The Smoking Poet Interviews Pamela Erens
Pamela Erens's novel, The Understory (Ironweed Press), released in Fall 2007, was the winner of the Ironweed Press Fiction Prize,
as well as a finalist for the Los Angeles Times Book Prize for First Fiction and the William Saroyan International Prize for Writing. Pamela's short fiction has been nominated for two Pushcart Prizes and has appeared in Chicago
Review, Boston Review, The Literary Review, Bellingham Review, Upstreet, Skidrow Penthouse, Redivider,
and the short-story anthology Visiting Hours (Press 53, 2008). Pamela is a member of PEN and the recipient of two New Jersey State Council on the Arts fellowships in fiction.

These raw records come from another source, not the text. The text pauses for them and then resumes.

(* ===== verification/GoStrings.v ===== *)
(** Go's strings and strconv, as far as the repository uses them.  A Go string is a
    sequence of bytes, a Rocq [string] of 8-bit [ascii] characters. *)
From stdpp Require Import prelude strings list.
From Stdlib Require Import ZArith Lia Ascii.
From S2P Require Import Prelude.

Declare Scope go_scope.
Delimit Scope go_scope with go.
Notation "s1 +++ s2" := (String.append s1 s2) (at level 60, right associativity) : go_scope.
#[global] Open Scope go_scope.
#[global] Arguments String.append : simpl nomatch.

Definition slen (s : string) : Z := Z.of_nat (String.length s).
Definition byte_of (c : ascii) : Z := Z.of_nat (nat_of_ascii c).

(** ** Append *)
Lemma app_str_assoc s1 s2 s3 : (s1 +++ s2) +++ s3 = s1 +++ (s2 +++ s3).
Proof. induction s1; simpl; congruence. Qed.
Lemma app_str_nil_r s : s +++ "" = s.
Proof. induction s; simpl; congruence. Qed.
Lemma length_app_str s1 s2 :
  String.length (s1 +++ s2) = (String.length s1 + String.length s2)%nat.
Proof. induction s1; simpl; congruence. Qed.
Lemma app_str_inj_l s s1 s2 : s +++ s1 = s +++ s2 → s1 = s2.
Proof. induction s; simpl; intros H; [done|]. injection H. auto. Qed.
Lemma app_str_inj_len s1 t1 s2 t2 :
  String.length s1 = String.length t1 → s1 +++ s2 = t1 +++ t2 → s1 = t1 ∧ s2 = t2.
Proof.
  revert t1. induction s1 as [|c s1 IH]; intros [|d t1]; simpl; intros Hl H; try done.
  injection H as -> H. apply IH in H as [-> ->]; [done|lia].
Qed.
Lemma app_str_inj_r s1 s2 s : s1 +++ s = s2 +++ s → s1 = s2.
Proof.
  intros H. assert (String.length s1 = String.length s2) as Hl.
  { apply (f_equal String.length) in H. rewrite !length_app_str in H. lia. }
  by apply app_str_inj_len in H as [-> _].
Qed.
Lemma app_str_inj_suffix s1 t1 s2 t2 :
  String.length s2 = String.length t2 → s1 +++ s2 = t1 +++ t2 → s1 = t1 ∧ s2 = t2.
Proof.
  intros Hl H. apply app_str_inj_len; [|done].
  apply (f_equal String.length) in H. rewrite !length_app_str in H. lia.
Qed.
Lemma slen_nonneg s : 0 <= slen s.
Proof. unfold slen. lia. Qed.

(** ** Prefixes and suffixes: [strings.HasPrefix], [TrimPrefix], [HasSuffix], [TrimSuffix] *)
Fixpoint str_drop (n : nat) (s : string) : string :=
  match n, s with
  | O, _ => s
  | S n, String _ s => str_drop n s
  | S _, EmptyString => EmptyString
  end.
Fixpoint str_take (n : nat) (s : string) : string :=
  match n, s with
  | S n, String c s => String c (str_take n s)
  | _, _ => EmptyString
  end.
Fixpoint has_prefix (s p : string) {struct p} : bool :=
  match p, s with
  | EmptyString, _ => true
  | String c p, String d s => Ascii.eqb c d && has_prefix s p
  | _, _ => false
  end.
Definition trim_prefix (s p : string) : string :=
  if has_prefix s p then str_drop (String.length p) s else s.
Definition has_suffix (s p : string) : bool :=
  (String.length p <=? String.length s)%nat &&
  String.eqb (str_drop (String.length s - String.length p) s) p.
Definition trim_suffix (s p : string) : string :=
  if has_suffix s p then str_take (String.length s - String.length p) s else s.

Lemma str_drop_app s1 s2 : str_drop (String.length s1) (s1 +++ s2) = s2.
Proof. induction s1; simpl; done. Qed.
Lemma str_take_app s1 s2 : str_take (String.length s1) (s1 +++ s2) = s1.
Proof. induction s1; simpl; [by destruct s2|congruence]. Qed.
Lemma str_take_drop n s : str_take n s +++ str_drop n s = s.
Proof. revert s. induction n; intros [|c s]; simpl; try done. by rewrite IHn. Qed.
Lemma length_str_drop n s : String.length (str_drop n s) = (String.length s - n)%nat.
Proof. revert s. induction n; intros [|c s]; simpl; auto with lia. Qed.
Lemma length_str_take n s : (n ≤ String.length s)%nat → String.length (str_take n s) = n.
Proof.
  intros Hn. pose proof (str_take_drop n s) as E. apply (f_equal String.length) in E.
  rewrite length_app_str, length_str_drop in E. lia.
Qed.

Lemma has_prefix_spec s p : has_prefix s p = true ↔ ∃ t, s = p +++ t.
Proof.
  revert s. induction p as [|c p IH]; intros s; simpl.
  - split; [by exists s|by intros].
  - destruct s as [|d s]; simpl; [split; [by intros|by intros [t ?]]|].
    rewrite andb_true_iff, IH, Ascii.eqb_eq. split.
    + intros [-> [t ->]]. by exists t.
    + intros [t [= -> ->]]. eauto.
Qed.
Lemma has_prefix_app p s : has_prefix (p +++ s) p = true.
Proof. apply has_prefix_spec. by exists s. Qed.
Lemma has_suffix_spec s p : has_suffix s p = true ↔ ∃ t, s = t +++ p.
Proof.
  unfold has_suffix. rewrite andb_true_iff, Nat.leb_le, String.eqb_eq. split.
  - intros [Hl H]. exists (str_take (String.length s - String.length p) s).
    rewrite <- H at 2. symmetry. apply str_take_drop.
  - intros [t ->]. rewrite length_app_str. split; [lia|].
    replace (String.length t + String.length p - String.length p)%nat
      with (String.length t) by lia. apply str_drop_app.
Qed.
Lemma has_suffix_app s p : has_suffix (s +++ p) p = true.
Proof. apply has_suffix_spec. by exists s. Qed.
Lemma trim_suffix_app s p : trim_suffix (s +++ p) p = s.
Proof.
  unfold trim_suffix. rewrite has_suffix_app, length_app_str.
  replace (String.length s + String.length p - String.length p)%nat
    with (String.length s) by lia. apply str_take_app.
Qed.
Lemma trim_prefix_app p s : trim_prefix (p +++ s) p = s.
Proof. unfold trim_prefix. rewrite has_prefix_app. apply str_drop_app. Qed.
#[export] Hint Rewrite has_prefix_app has_suffix_app trim_suffix_app trim_prefix_app
  length_app_str app_str_nil_r : go.

(** ** Decimal numbers: [strconv.FormatInt], [strconv.ParseInt(s, 10, 64)], ["%0wd"] *)
Definition digit (d : Z) : ascii := ascii_of_nat (48 + Z.to_nat d).
Definition is_digit (c : ascii) : bool := (48 <=? byte_of c) && (byte_of c <=? 57).
Definition digit_val (c : ascii) : Z := byte_of c - 48.

Fixpoint itoa_aux (fuel : nat) (n : Z) (acc : string) : string :=
  match fuel with
  | O => acc
  | S f =>
      let acc := String (digit (n mod 10)) acc in
      if n / 10 =? 0 then acc else itoa_aux f (n / 10) acc
  end.
(** [log2 n + 1] binary digits bound the decimal ones. *)
Definition utoa (n : Z) : string := itoa_aux (S (Z.to_nat (Z.log2 n))) n "".
Definition FormatInt (z : Z) : string :=
  if z <? 0 then "-" +++ utoa (- z) else utoa z.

has also published poetry, literary essays, articles, and book reviews in a wide variety of newspapers and magazines, including
The New York Times, New York Newsday, Glamour, O: The Oprah Magazine, Michigan Quarterly Review, New England Review,
Ms. and Mother Jones. A longtime editor at magazines including Glamour and 7 Days, she won national
awards for both her editing and her journalism.
The Smoking Poet: You have a strong editorial background, Pamela.

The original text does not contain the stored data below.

(* ===== verification/SubmitBuffer.v ===== *)
(** The in-memory fallback queue of the scheduler SDK (submit_buffer.go, type
    [submitBuffer]): a bounded FIFO with head re-insertion.  [notify] is the one-slot wake-up
    channel: [true] when a signal is pending. *)
From stdpp Require Import prelude strings list.
From S2P Require Import Prelude GoStrings SubmitTypes.

Record submitBuffer := mkSubmitBuffer {
  cap : Z;
  queue : list bufferedTask;
  notify : bool }.

Definition newSubmitBuffer (capacity : Z) : submitBuffer := mkSubmitBuffer capacity [] false.

Definition push (b : submitBuffer) (t : bufferedTask) : bool * submitBuffer :=
  if cap b <=? zlen (queue b) then (false, b)
  else (true, mkSubmitBuffer (cap b) (queue b ++ [t]) true).

Definition drain (max : Z) (b : submitBuffer) : list bufferedTask * submitBuffer :=
  match queue b with
  | [] => ([], b)
  | _ =>
      let n := Z.to_nat (clamp_max max (zlen (queue b))) in
      (take n (queue b), mkSubmitBuffer (cap b) (drop n (queue b)) (notify b))
  end.

Definition putBack (items : list bufferedTask) (b : submitBuffer) : submitBuffer :=
  match items with
  | [] => b
  | _ =>
      let merged := items ++ queue b in
      let merged := if cap b <? zlen merged then lastn (Z.to_nat (cap b)) merged else merged in
      mkSubmitBuffer (cap b) merged (notify b)
  end.

Definition Len (b : submitBuffer) : Z := zlen (queue b).

(** Type invariant: a positive capacity that the queue respects. *)
Definition wf_buffer (b : submitBuffer) : Prop := 0 < cap b ∧ Len b <= cap b.
#[global] Instance wf_buffer_dec b : Decision (wf_buffer b).
Proof. unfold wf_buffer. apply _. Defined.

(** ** Operation lemmas *)
Lemma drain_eq max b :
  let n := Z.to_nat (clamp_max max (zlen (queue b))) in
  drain max b = (take n (queue b), mkSubmitBuffer (cap b) (drop n (queue b)) (notify b)).
Proof. unfold drain. destruct b as [c [|t q] nt]; simpl; [|done]. by rewrite take_nil, drop_nil. Qed.
Lemma drain_split max b : (drain max b).1 ++ queue (drain max b).2 = queue b.
Proof. rewrite drain_eq. simpl. apply take_drop. Qed.
Lemma drain_cap max b : cap (drain max b).2 = cap b.
Proof. by rewrite drain_eq. Qed.
Lemma drain_length max b :
  length (drain max b).1 = Z.to_nat (clamp_max max (Len b)).
Proof.
  rewrite drain_eq. cbn [fst]. rewrite length_take. unfold Len.
  pose proof (clamp_max_bounds max (zlen (queue b)) (zlen_nonneg _)). unfold zlen in *. lia.
Qed.
Lemma drain_nil_iff max b : (drain max b).1 = [] ↔ queue b = [].
Proof.
  rewrite drain_eq. simpl. split; [|intros ->; by rewrite take_nil].
  intros H. destruct (queue b) as [|t q]; [done|]. exfalso.
  apply (f_equal length) in H. rewrite length_take in H. simpl in H.
  unfold clamp_max, zlen in H. simpl in H. repeat case_bool; simpl in *; lia.
Qed.
Lemma putBack_cap items b : cap (putBack items b) = cap b.
Proof. by destruct items. Qed.
(** Within capacity, re-insertion is plain concatenation at the head. *)
Lemma putBack_fits items b :
  zlen items + zlen (queue b) <= cap b → queue (putBack items b) = items ++ queue b.
Proof.
  intros H. destruct items as [|t items]; [done|]. unfold putBack. cbn [queue].
  rewrite zlen_app. case_bool; [lia|done].
Qed.

Lemma wf_newSubmitBuffer c : 0 < c → wf_buffer (newSubmitBuffer c).
Proof. unfold wf_buffer, Len, zlen. simpl. lia. Qed.
Lemma wf_push b t : wf_buffer b → wf_buffer (push b t).2.
Proof.
  unfold wf_buffer, Len, push. intros [? ?]. case_bool; simpl; [done|].
  rewrite zlen_app. unfold zlen in *. simpl. lia.
Qed.
Lemma wf_drain max b : wf_buffer b → wf_buffer (drain max b).2.
Proof.
  unfold wf_buffer, Len. intros [? ?]. rewrite drain_cap.
  pose proof (f_equal zlen (drain_split max b)) as H1. rewrite zlen_app in H1.
  pose proof (zlen_nonneg (drain max b).1). lia.
Qed.
Lemma wf_putBack items b : wf_buffer b → wf_buffer (putBack items b).
Proof.
  unfold wf_buffer, Len. intros [? ?]. rewrite putBack_cap. split; [done|].
  destruct items as [|t items]; [done|]. unfold putBack. cbn [queue].
  case_bool; [|lia]. unfold zlen. rewrite length_lastn. lia.
Qed.
#[export] Hint Resolve wf_newSubmitBuffer wf_push wf_drain wf_putBack : go.

(** ** The contract: a bounded FIFO queue

    [spec_step] is what the client code relies on; the abstract state is the list of waiting
    tasks in delivery order. *)
Inductive bop :=
  | BPush (t : bufferedTask)
  | BDrain (max : Z)
  | BPutBack (items : list bufferedTask).

(** What an operation gives back: the tasks accepted, and the tasks handed out. *)
Record bout := mkBout { accepted : list bufferedTask; handed : list bufferedTask }.

Definition bstep (o : bop) (b : submitBuffer) : bout * submitBuffer :=
  match o with
  | BPush t => let '(ok, b') := push b t in (mkBout (if ok : bool then [t] else []) [], b')
  | BDrain max => let '(out, b') := drain max b in (mkBout [] out, b')
  | BPutBack items => (mkBout [] [], putBack items b)
  end.
Fixpoint brun (os : list bop) (b : submitBuffer) : bout * submitBuffer :=
  match os with
  | [] => (mkBout [] [], b)
  | o :: os =>
      let '(r, b1) := bstep o b in
      let '(r', b2) := brun os b1 in
      (mkBout (accepted r ++ accepted r') (handed r ++ handed r'), b2)
  end.
Definition no_putback (o : bop) : Prop := match o with BPutBack _ => False | _ => True end.

Lemma wf_bstep o b : wf_buffer b → wf_buffer (bstep o b).2.
Proof.
  intros Hb. destruct o as [t|max|items]; simpl.
  - pose proof (wf_push b t Hb). by destruct (push b t).
  - pose proof (wf_drain max b Hb). by destruct (drain max b).
  - by apply wf_putBack.
Qed.
Lemma wf_brun os b : wf_buffer b → wf_buffer (brun os b).2.
Proof.
  revert b. induction os as [|o os IH]; intros b Hb; simpl; [done|].
  pose proof (wf_bstep o b Hb). destruct (bstep o b) as [r b1].
  pose proof (IH b1 H). by destruct (brun os b1).
Qed.
Lemma bstep_fifo o b :
  no_putback o →
  handed (bstep o b).1 ++ queue (bstep o b).2 = queue b ++ accepted (bstep o b).1.
Proof.
  destruct o as [t|max|]; simpl; intros Ho; [| |done].
  - unfold push. case_bool; simpl; [by rewrite app_nil_r|done].
  - pose proof (drain_split max b). destruct (drain max b); simpl in *.
    by rewrite app_nil_r.
Qed.

(** FIFO without loss or duplication. Over any interleaving of enqueues and drains, the
    tasks handed out followed by the tasks still queued are exactly the tasks queued at the
    start followed by the accepted ones, in order; and the capacity is never exceeded. *)
Lemma buffer_fifo (os : list bop) (b : submitBuffer) :
  wf_buffer b → Forall no_putback os →
  handed (brun os b).1 ++ queue (brun os b).2 = queue b ++ accepted (brun os b).1 ∧
  wf_buffer (brun os b).2.
Proof.
  intros Hwf Hos. split; [|by apply wf_brun]. clear Hwf. revert b.
  induction Hos as [|o os Ho Hos IH]; intros b; simpl; [by rewrite app_nil_r|].
  pose proof (bstep_fifo o b Ho) as H1. destruct (bstep o b) as [r b1].
  specialize (IH b1). destruct (brun os b1) as [r' b2]. simpl in *.
  rewrite <- app_assoc, IH, !app_assoc. by rewrite H1.
Qed.

Definition demo_task (n : Z) : bufferedTask :=
  mkBufferedTask (mkSubmitOptions "j" (FormatInt n) "" 0 "" "") n 0.
Lemma buffer_fifo_witness :
  let os := [BPush (demo_task 1); BPush (demo_task 2); BPush (demo_task 3); BDrain 1] in
  handed (brun os (newSubmitBuffer 2)).1 = [demo_task 1] ∧
  handed (brun os (newSubmitBuffer 2)).1 ++ queue (brun os (newSubmitBuffer 2)).2
    = [demo_task 1; demo_task 2].
Proof.
  set (os := [BPush (demo_task 1); BPush (demo_task 2); BPush (demo_task 3); BDrain 1]).
  cbv zeta. split; [vm_compute; reflexivity|].
  destruct (buffer_fifo os (newSubmitBuffer 2)) as [H _].
  - split; vm_compute; congruence.
  - repeat constructor.
  - rewrite H. vm_compute. reflexivity.
Defined.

Do you consider yourself more of an editor or a writer? Or both live side-by-side in harmony?
Pamela Erens: Writing is closest to my heart. I wanted to be a writer from the
time I was six years old. When I’m not writing for any length of time, I feel very uncomfortable in my skin. But I truly
love editing, too. If I had time, I would do both. I’m raising children, so there isn’t time, at least not given
the way I work. Actually, if I could live three lives I would like to edit, write fiction, and write about fiction.
I enjoy and admire the criticism of James Wood, Sven Birkerts, Daniel Mendelsohn, Lionel Trilling, and Elizabeth Hardwick,
among many others, and it makes me want to do my own small thing, too. I do write about or review fiction from time to time,
but infrequently, because I’m so slow, at reading and writing both.
TSP: How has one type of writing (journalism) affected, positively or
negatively, the other (creative)?
Pamela: I can’t be sure, but I would guess that writing for magazines
taught me to be concise. When I first handed in a piece for Glamour magazine, Ruth Whitney, who was the editor-in-chief
there for over thirty years and a formidable presence, sent it back with a black line slashed through the first paragraph
and “throat-clearing!” written next to the slash. I’d thought I was creating a nice atmosphere,
easing the reader into the right frame of mind, but really I was just enjoying the sound of my own voice. I was making the
reader wait for the goods. That was a worthwhile lesson.
Fiction is different from magazine writing,
of course. There’s value in voice itself, language itself. But not when it doesn’t serve the fiction. It isn’t
bad for a fiction writer to ask herself: “Is this just throat-clearing?”
TSP: Is The Understory your first novel (published or unpublished)?
Can you tell us something about how it was born? The seed of the idea?
Pamela: The Understory is my first novel, unless you count something called Fight for Freedom, which
I wrote when I was ten and which was about a slave girl in Arkansas who escapes to the North with Harriet Tubman. The story
sat around the house for a couple of years and then my mother, who thought it was pretty good, decided to see if someone would
publish it. Eventually she found a press in California called the Shameless Hussy Press--great name!—which was run by
the poet Alta. Alta’s daughter, who was about my age, had her own line there of books that were written by children.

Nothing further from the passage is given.